● **Requirement**
Beginning with the line that holds "headerConstraints g' = c)." in the data below, give again every line through the one that holds "w1 & _ & Hrest).", exactly as written.

Saved entries:
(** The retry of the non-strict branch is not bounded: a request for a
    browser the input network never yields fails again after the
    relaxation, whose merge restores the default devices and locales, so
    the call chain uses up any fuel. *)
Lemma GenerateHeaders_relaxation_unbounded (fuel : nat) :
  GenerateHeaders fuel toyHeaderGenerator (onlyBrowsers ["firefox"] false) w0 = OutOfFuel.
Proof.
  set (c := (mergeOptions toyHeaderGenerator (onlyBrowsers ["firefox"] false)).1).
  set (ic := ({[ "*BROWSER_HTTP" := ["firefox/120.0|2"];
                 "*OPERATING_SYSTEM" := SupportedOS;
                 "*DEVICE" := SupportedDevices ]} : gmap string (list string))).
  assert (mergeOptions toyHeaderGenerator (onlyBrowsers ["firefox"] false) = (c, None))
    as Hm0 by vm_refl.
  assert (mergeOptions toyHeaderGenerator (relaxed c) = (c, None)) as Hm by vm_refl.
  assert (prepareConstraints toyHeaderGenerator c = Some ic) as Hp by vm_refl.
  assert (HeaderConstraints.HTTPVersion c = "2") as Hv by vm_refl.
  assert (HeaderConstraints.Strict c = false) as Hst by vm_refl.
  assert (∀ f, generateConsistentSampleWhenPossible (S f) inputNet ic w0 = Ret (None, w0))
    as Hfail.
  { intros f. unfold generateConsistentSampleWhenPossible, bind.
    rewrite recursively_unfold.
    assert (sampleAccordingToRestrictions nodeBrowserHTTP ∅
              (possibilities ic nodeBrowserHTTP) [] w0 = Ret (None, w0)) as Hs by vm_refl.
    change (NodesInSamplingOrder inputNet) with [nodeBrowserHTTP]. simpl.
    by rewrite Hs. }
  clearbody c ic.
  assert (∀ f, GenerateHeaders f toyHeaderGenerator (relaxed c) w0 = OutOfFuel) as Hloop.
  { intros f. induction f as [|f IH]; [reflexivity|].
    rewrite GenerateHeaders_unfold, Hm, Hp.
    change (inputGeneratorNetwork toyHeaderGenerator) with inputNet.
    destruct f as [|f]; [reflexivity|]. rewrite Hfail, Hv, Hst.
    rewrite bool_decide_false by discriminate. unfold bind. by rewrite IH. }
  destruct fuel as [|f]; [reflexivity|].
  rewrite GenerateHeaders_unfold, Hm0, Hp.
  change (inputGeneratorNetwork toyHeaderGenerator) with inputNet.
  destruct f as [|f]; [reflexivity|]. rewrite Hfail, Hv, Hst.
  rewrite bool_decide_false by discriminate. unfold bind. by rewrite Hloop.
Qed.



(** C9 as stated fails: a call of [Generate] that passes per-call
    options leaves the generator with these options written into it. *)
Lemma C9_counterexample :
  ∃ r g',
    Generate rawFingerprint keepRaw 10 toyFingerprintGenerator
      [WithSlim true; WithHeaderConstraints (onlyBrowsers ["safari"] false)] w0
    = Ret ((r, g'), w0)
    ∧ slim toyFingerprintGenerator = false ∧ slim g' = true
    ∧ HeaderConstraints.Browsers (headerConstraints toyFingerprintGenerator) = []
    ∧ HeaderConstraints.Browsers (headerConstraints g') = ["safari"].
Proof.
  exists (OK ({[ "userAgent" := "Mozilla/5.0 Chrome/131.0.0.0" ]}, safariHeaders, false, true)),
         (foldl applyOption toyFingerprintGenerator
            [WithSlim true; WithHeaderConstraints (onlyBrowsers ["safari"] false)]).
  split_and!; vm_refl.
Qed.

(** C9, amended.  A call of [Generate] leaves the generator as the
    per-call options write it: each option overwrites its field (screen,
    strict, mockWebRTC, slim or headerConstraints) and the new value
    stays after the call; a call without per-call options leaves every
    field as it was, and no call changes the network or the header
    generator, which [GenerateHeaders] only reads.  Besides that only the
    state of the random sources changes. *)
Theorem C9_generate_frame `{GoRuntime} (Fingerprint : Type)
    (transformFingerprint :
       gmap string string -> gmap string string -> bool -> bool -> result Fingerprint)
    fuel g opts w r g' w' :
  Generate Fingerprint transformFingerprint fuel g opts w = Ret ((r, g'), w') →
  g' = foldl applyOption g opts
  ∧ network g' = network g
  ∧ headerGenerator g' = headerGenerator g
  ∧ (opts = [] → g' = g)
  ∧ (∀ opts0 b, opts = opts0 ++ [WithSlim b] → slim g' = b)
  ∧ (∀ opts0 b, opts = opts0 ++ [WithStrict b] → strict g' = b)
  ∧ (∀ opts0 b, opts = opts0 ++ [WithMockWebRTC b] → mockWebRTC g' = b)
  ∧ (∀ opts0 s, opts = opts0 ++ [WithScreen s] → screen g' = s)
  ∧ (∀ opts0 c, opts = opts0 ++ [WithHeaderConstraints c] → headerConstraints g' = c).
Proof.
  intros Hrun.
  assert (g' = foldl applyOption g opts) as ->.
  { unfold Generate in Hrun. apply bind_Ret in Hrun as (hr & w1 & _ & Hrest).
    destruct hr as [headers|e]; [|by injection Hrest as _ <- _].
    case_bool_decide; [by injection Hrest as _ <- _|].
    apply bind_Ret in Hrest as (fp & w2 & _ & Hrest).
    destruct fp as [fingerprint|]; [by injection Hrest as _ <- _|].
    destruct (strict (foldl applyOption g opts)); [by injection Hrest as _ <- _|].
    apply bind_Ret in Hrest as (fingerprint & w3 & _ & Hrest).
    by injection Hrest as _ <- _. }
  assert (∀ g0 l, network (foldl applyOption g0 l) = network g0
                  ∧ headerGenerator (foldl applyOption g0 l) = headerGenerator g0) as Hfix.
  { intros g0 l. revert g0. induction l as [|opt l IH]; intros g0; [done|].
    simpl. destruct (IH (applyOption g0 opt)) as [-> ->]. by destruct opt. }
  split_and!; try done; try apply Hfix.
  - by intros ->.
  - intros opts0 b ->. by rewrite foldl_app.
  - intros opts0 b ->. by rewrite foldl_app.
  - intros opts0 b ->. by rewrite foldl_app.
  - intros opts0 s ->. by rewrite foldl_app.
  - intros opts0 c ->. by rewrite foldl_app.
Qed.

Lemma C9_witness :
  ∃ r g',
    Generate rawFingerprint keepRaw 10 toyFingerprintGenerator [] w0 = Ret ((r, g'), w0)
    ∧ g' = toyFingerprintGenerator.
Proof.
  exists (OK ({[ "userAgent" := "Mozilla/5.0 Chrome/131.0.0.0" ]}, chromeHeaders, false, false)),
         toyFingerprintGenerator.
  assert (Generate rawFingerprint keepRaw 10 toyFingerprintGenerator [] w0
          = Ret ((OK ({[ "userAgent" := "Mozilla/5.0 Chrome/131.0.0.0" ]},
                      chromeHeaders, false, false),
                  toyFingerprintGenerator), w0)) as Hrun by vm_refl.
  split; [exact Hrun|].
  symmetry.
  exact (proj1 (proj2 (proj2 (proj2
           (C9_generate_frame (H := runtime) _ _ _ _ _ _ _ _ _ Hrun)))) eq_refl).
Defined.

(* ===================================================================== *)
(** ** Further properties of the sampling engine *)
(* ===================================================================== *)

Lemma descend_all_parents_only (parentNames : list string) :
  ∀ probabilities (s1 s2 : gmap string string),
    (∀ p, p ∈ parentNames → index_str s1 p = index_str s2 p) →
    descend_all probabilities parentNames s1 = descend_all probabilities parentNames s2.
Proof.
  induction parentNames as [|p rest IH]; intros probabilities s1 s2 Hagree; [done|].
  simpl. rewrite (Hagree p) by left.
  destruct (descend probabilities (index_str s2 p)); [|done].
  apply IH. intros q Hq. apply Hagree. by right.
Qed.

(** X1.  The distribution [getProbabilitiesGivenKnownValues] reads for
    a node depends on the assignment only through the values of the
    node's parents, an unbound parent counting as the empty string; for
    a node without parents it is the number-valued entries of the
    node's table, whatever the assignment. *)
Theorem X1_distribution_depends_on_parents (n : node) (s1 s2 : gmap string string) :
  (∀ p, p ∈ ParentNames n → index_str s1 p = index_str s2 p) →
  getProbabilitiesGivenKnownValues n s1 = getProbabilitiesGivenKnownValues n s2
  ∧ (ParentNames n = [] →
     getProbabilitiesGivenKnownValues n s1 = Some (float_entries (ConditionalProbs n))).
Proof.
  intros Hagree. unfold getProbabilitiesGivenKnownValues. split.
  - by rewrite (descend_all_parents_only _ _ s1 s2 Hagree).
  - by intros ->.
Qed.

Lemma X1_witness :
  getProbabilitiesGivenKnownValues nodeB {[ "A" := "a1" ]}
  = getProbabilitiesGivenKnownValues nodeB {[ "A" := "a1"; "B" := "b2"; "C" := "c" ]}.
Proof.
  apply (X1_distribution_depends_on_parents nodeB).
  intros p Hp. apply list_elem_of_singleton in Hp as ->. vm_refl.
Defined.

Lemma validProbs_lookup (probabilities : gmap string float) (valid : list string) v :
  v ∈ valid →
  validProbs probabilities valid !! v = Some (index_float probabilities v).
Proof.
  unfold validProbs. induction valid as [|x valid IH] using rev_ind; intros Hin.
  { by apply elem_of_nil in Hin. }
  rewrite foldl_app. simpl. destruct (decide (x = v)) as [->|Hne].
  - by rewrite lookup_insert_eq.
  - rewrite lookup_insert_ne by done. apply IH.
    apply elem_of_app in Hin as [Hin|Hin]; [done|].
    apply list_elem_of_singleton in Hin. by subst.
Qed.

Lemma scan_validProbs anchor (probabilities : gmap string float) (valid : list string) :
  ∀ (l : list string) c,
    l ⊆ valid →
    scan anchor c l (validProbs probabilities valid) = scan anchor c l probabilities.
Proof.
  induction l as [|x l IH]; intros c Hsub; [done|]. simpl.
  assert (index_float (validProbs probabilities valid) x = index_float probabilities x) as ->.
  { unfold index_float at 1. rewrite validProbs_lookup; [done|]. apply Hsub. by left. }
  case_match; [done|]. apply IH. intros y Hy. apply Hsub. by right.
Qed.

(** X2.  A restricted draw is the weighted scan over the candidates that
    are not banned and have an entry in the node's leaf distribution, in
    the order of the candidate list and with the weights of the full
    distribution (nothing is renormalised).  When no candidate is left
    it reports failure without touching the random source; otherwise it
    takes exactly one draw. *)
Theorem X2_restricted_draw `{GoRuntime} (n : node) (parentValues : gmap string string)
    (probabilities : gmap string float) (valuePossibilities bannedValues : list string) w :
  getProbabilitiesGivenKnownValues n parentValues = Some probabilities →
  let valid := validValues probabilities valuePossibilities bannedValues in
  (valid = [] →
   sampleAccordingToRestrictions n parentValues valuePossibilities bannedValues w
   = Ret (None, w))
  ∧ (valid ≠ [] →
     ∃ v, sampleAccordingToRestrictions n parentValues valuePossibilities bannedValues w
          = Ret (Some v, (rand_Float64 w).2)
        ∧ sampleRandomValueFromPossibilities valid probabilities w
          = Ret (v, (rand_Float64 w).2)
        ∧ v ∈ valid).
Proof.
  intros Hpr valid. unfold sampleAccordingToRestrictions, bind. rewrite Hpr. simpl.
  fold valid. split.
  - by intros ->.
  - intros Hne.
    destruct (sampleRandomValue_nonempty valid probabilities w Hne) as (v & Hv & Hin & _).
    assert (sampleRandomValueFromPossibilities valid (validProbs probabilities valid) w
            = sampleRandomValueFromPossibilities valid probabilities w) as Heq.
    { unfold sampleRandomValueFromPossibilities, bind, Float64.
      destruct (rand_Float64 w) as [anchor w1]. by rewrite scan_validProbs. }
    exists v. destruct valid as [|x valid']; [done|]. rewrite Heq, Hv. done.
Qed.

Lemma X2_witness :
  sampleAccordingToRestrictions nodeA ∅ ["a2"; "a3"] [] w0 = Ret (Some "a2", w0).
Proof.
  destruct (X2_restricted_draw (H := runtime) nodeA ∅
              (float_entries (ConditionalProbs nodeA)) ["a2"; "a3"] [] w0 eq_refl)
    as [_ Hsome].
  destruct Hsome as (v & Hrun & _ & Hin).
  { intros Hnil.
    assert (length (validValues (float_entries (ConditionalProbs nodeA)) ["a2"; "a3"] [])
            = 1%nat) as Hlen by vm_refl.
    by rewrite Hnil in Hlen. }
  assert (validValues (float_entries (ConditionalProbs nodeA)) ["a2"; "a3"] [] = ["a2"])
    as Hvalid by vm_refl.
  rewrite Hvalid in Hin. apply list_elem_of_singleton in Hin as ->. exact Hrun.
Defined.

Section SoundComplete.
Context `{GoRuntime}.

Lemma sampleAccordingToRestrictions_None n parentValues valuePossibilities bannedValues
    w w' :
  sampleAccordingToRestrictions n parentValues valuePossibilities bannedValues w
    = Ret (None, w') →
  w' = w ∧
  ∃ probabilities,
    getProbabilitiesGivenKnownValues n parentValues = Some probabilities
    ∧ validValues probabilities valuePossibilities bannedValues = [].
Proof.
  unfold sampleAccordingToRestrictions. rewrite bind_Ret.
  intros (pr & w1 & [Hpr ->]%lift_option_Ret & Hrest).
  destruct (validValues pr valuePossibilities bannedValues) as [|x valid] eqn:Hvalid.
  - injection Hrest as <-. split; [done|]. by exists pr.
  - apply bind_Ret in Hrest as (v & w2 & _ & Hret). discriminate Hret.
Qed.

● **Reply to the task**
  ∧ (∀ opts0 c, opts = opts0 ++ [WithHeaderConstraints c] → headerConstraints g' = c).
Proof.
  intros Hrun.
  assert (g' = foldl applyOption g opts) as ->.
  { unfold Generate in Hrun. apply bind_Ret in Hrun as (hr & w1 & _ & Hrest).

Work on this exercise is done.